Pia Aaltonen-Forsell

executive
#81

Yes. Well, I think it's one of those things where from just an audit perspective and sort of running a good diligence on our balance sheet, we would be testing even more frequently than at year-end. So I mean we have already tested a lot of assets in Q1 due to the pandemic sort of starting up. We've also tested assets in Q2. So I mean we have reflected the current situation and our current view of how things are developing in those tests. And as you've seen in our results, there has been no report. But obviously, we'll continue to do it. And so it's sort of a process that is now much more frequent because of the pandemic.

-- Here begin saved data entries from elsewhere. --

(* ===== verification/UdpServer.v ===== *)
(** A tracker over UDP: src/tracker/udp/server/server.go, composed with the
    client of UdpTracker.v and the announce handler of TrackerServer.v.

    The store of connection ids is the class [ConnectionTracker]; krpc's
    compact address lists and what [SendResponse] answers are parameters.
    The text of an address is represented as in Accept.v: [net.Addr.String]
    and [netip.ParseAddrPort] of a [*net.UDPAddr] without a zone. *)
From stdpp Require Import base numbers list gmap.
From Stdlib Require Import ZArith Lia.
From S2P Require Import Prelude Bep40 Peers UdpTracker Trackers TrackerServer Accept.
Open Scope Z_scope.

Inductive AddrFamily : Type := AddrFamilyIpv4 | AddrFamilyIpv6.

(** [RequestSourceAddr]: the address and port of a [*net.UDPAddr]. *)
Definition RequestSourceAddr : Type := list Z * Z.

Definition sourceString (a : RequestSourceAddr) : list Z * Z := (ipStr a.1, a.2).

(** [netip.ParseAddrPort] of that text: an IPv4 address in IPv6 form prints as
    an IPv4 address. *)
Definition ParseAddrPort (s : list Z * Z) : option AddrPort :=
  if Nat.eqb (length s.1) 16 && (0 <=? s.2) && (s.2 <? 2 ^ 16)
  then Some (match To4 s.1 with Some ip => ip | None => s.1 end, s.2) else None.

Class ConnectionTracker (C : Type) : Type := {
  ct_Add : C → list Z * Z → Z → C * option Z;
  ct_Check : C → list Z * Z → Z → result Z bool;
  ct_Check_Add c c' a id : ct_Add c a id = (c', None) → ct_Check c' a id = Good true }.

(** A set of pairs is one. *)
#[export, program] Instance pairTracker : ConnectionTracker (gset (list Z * Z * Z)) := {|
  ct_Add c a id := ({[(a, id)]} ∪ c, None);
  ct_Check c a id := Good (bool_decide ((a, id) ∈ c)) |}.
Next Obligation. intros c c' a id [= <-]. f_equal. apply bool_decide_eq_true. set_solver. Qed.

Inductive serverErr : Type :=
| SHeader
| SUnimplemented (action : Z)
| SRecording (e : Z)
| SChecking (e : Z)
| SIncorrectId (id : Z)
| SRequest
| SSource
| SServe (e : Z)
| SCompact
| SSend (e : Z)
| SShortWrite.

(** [udp.Read] into the structure: one byte more than BEP 15 has. *)
Definition readAnnounceRequest (b : list Z) : option (AnnounceRequest * list Z) :=
  '(r, b) ← readAnnounce b; '(bp, b) ← readN 1 b;
  Some (mkAnnounce (InfoHash r) (PeerId r) (Downloaded r) (Left r) (Uploaded r) (Event r) (IPAddress r) (Key r)
          (NumWant r) (Port r) (negb (bool_decide (bp = [0]))), b).

(** [Addr.As16]. *)
Definition As16 (ip : list Z) : list Z := match To16 ip with Some x => x | None => replicate 16 0 end.

(** The node address of a peer, if it is of the family; behind its guard
    [As4] does not panic. *)
Definition nodeAddr (family : AddrFamily) (p : AddrPort) : option (list Z * Z) :=
  match family with
  | AddrFamilyIpv4 => ip ← To4 p.1; Some (ip, p.2)
  | AddrFamilyIpv6 => Some (As16 p.1, p.2)
  end.
(* ===== verification/HttpServer.v ===== *)
(** A tracker over HTTP: src/tracker/http/server/server.go and the bencoded
    response of src/tracker/http/protocol.go, composed with the client of
    Trackers.v.

    Numbers in a query are read as [strconv.ParseUint] and [ParseInt] read them
    in base 0.  The address of the client ([RequestHost], or the host of
    [RemoteAddr]) and krpc's compact address lists are parameters. *)
From stdpp Require Import base numbers list gmap strings.
From Stdlib Require Import ZArith Lia.
From S2P Require Import Prelude Peers Decimal Bencode BencodeTyped TypedRoundTrip Percent UdpTracker Trackers TrackerServer UdpServer.
Open Scope Z_scope.

(** ** [strconv], base 0 *)
Inductive parsedNum : Type := NOk (n : Z) | NRange (max : Z) | NSyntax.

Definition lower (c : Z) : Z := Z.lor c 32.

(** A digit of any base. *)
Definition digitVal (c : Z) : option Z :=
  if isDigit c then Some (c - 48)
  else if (97 <=? lower c) && (lower c <=? 122) then Some (lower c - 97 + 10)
  else None.

Fixpoint uintLoop (base maxVal : Z) (s : list Z) (n : Z) : parsedNum :=
  match s with
  | [] => NOk n
  | c :: s =>
      if c =? 95 then uintLoop base maxVal s n
      else
        match digitVal c with
        | None => NSyntax
        | Some d =>
            if base <=? d then NSyntax
            else
              let n1 := n * base + d in
              if maxVal <? n1 then NRange maxVal else uintLoop base maxVal s n1
        end
  end.

(** The base of a number by its prefix, and the rest of it. *)
Definition basePrefix (s : list Z) : Z * list Z :=
  match s with
  | 48 :: c :: d :: t =>
      if lower c =? 98 then (2, d :: t) else if lower c =? 111 then (8, d :: t) else if lower c =? 120 then (16, d :: t)
      else (8, c :: d :: t)
  | 48 :: t => (8, t)
  | _ => (10, s)
  end.

(** [underscoreOK]: underscores only between digits, or after the prefix. *)
Inductive saw : Type := SawStart | SawDigit | SawUnder | SawOther.

Fixpoint underscoreLoop (hex : bool) (i : saw) (s : list Z) : bool :=
  match s with
  | [] => match i with SawUnder => false | _ => true end
  | c :: s =>
      if isDigit c || (hex && (97 <=? lower c) && (lower c <=? 102)) then underscoreLoop hex SawDigit s
      else if c =? 95 then match i with SawDigit => underscoreLoop hex SawUnder s | _ => false end
      else match i with SawUnder => false | _ => underscoreLoop hex SawOther s end
  end.

Definition underscoreOK (s : list Z) : bool :=
  let s := match s with c :: t => if (c =? 45) || (c =? 43) then t else s | [] => s end in
  match s with
  | 48 :: c :: t =>
      if (lower c =? 98) || (lower c =? 111) || (lower c =? 120) then underscoreLoop (lower c =? 120) SawDigit t
      else underscoreLoop false SawStart s
  | _ => underscoreLoop false SawStart s
  end.

(** [ParseUint(s, 0, bitSize)]. *)
Definition ParseUint0 (s : list Z) (bitSize : Z) : parsedNum :=
  match s with
  | [] => NSyntax
  | _ =>
      let '(base, t) := basePrefix s in
      match uintLoop base (2 ^ bitSize - 1) t 0 with
      | NOk n => if existsb (Z.eqb 95) t && negb (underscoreOK s) then NSyntax else NOk n
      | r => r
      end
  end.

(** [ParseInt(s, 0, 64)], or nothing for an error. *)
Definition ParseInt0 (s : list Z) : option Z :=
  let '(neg, t) := match s with 43 :: t => (false, t) | 45 :: t => (true, t) | _ => (false, s) end in
  match ParseUint0 t 64 with
  | NOk un =>
      if negb neg && (2 ^ 63 <=? un) then None
      else if neg && (2 ^ 63 <? un) then None
      else Some (if neg then - un else un)
  | _ => None
  end.

(** ** [url.ParseQuery] *)
Definition QueryUnescape (s : list Z) : option (list Z) := unescape (map (λ c, if c =? 43 then 32 else c) s).

Fixpoint cut (sep : Z) (s : list Z) : list Z * list Z :=
  match s with
  | [] => ([], [])
  | c :: s => if c =? sep then ([], s) else let '(a, b) := cut sep s in (c :: a, b)
  end.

Marja Mäkinen;Head of Investor Relations

executive
#82

Thank you. And the next one, how do you see inflation coming into the metals? And when do you see stainless steel prices going up in a meaningful way?

Heikki Malinen

executive
#83

We cannot forecast on that. Obviously, metal prices are a function of demand/supply and also, to some degree, on how the exchange rates vary. Those are the primary drivers. But we -- I cannot forecast on what happens to exchange rates and supply/demand at this stage. But those are the primary drivers of metal prices.

Marja Mäkinen;Head of Investor Relations

executive
#84

Thank you, Pia and Heikki, for the answers. Now I think we have time to conclude our news conference. Thank you for all the participants for their good questions. Outokumpu will publish January-September results on the 5th of November. Thank you, once again, and have a nice weekend.

Heikki Malinen

executive
#85

Thank you. Have a nice weekend.

Operator

operator
#86

And that does conclude our conference for today. Thank you for participating. You may all disconnect.